(Extracted data entries)
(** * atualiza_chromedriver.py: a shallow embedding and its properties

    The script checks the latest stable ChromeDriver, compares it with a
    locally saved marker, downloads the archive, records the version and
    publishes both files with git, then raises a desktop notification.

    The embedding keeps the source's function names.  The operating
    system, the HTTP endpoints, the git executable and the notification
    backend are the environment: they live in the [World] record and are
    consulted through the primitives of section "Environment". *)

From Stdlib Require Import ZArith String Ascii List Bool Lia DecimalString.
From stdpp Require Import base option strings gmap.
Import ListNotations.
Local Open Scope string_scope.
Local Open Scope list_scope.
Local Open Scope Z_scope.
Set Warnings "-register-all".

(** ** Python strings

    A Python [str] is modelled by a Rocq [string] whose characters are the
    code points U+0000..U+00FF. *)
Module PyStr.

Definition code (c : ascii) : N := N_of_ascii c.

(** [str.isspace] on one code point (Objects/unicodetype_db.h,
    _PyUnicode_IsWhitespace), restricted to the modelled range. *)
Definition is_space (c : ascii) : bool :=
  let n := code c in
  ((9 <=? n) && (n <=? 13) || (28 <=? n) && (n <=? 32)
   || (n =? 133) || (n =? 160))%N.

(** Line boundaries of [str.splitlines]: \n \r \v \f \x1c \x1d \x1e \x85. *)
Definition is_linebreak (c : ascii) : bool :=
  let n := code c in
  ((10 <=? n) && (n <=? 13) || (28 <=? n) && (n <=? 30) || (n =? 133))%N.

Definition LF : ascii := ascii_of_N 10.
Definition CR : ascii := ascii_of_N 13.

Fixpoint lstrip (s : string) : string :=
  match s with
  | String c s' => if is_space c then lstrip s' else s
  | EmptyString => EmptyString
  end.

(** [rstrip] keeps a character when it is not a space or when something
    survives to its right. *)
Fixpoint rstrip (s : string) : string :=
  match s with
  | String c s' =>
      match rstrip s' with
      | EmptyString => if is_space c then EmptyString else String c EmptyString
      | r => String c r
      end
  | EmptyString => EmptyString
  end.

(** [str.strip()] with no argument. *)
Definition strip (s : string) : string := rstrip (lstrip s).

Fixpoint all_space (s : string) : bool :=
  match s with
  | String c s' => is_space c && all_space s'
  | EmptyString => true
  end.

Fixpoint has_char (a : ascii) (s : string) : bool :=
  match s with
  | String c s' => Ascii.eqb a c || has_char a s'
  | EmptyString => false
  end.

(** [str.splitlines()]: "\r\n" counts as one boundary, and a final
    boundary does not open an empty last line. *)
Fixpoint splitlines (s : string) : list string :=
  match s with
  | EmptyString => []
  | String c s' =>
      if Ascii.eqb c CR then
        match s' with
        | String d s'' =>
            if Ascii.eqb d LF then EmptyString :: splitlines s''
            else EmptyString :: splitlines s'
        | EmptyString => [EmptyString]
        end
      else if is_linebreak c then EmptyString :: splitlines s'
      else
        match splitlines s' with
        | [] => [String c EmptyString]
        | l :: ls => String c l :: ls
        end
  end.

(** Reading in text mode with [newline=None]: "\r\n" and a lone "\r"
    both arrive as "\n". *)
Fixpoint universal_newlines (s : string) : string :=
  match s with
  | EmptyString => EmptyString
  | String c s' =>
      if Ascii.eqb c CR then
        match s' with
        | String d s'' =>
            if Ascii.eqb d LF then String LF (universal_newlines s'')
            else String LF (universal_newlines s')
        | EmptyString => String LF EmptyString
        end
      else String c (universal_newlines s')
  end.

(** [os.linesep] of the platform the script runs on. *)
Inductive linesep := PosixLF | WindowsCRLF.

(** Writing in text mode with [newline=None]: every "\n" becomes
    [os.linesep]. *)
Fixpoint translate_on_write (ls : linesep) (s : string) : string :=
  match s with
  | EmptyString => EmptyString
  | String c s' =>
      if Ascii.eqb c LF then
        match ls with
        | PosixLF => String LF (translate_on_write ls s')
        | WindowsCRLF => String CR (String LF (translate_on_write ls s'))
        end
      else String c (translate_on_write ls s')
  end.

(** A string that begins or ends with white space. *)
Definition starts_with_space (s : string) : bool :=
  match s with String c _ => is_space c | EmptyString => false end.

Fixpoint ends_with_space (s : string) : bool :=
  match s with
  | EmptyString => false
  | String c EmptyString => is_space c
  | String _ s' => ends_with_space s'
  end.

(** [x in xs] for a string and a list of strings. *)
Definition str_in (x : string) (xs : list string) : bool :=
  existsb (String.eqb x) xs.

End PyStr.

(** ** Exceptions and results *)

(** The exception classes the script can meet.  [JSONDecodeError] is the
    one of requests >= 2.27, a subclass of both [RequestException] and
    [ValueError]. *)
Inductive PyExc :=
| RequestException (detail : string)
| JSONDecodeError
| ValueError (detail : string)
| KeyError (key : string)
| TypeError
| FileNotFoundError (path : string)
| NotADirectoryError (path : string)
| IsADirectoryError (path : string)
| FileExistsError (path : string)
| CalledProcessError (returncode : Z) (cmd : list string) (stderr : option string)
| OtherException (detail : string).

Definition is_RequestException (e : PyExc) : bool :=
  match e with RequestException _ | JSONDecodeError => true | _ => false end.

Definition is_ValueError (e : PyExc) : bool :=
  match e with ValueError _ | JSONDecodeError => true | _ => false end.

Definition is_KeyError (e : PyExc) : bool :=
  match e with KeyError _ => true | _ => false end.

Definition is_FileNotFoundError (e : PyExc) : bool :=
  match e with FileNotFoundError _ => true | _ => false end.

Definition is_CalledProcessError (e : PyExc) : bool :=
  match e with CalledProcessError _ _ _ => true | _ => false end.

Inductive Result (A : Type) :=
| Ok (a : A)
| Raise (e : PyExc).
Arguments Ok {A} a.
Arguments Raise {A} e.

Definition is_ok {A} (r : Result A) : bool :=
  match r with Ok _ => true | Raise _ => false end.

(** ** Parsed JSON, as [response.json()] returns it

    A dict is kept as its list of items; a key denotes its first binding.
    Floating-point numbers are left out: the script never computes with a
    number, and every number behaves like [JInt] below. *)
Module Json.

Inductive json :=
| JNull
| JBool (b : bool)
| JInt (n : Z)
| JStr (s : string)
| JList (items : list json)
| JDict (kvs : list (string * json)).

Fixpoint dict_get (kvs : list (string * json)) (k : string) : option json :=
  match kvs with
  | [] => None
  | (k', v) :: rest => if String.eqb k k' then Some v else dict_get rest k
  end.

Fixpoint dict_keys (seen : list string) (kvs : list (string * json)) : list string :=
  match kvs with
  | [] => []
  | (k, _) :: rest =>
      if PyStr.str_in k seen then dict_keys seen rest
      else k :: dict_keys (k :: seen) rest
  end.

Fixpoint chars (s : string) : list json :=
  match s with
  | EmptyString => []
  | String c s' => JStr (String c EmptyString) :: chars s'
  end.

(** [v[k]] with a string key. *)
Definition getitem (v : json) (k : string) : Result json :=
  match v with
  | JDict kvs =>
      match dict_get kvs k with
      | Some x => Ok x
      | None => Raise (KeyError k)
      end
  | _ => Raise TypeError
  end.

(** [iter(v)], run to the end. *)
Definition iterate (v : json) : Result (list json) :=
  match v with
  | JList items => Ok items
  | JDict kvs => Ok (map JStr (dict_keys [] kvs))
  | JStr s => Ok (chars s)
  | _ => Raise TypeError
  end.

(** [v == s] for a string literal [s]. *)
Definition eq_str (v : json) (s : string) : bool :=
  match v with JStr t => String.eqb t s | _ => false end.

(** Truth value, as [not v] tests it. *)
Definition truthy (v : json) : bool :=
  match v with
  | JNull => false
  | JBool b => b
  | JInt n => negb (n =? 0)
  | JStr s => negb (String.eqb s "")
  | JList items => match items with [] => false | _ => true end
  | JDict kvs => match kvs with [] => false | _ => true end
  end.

__YOUR ASSIGNMENT__: Every line with "notification" in it should be copied from the entries above.

__TASK RESULT__:
    publishes both files with git, then raises a desktop notification.
    system, the HTTP endpoints, the git executable and the notification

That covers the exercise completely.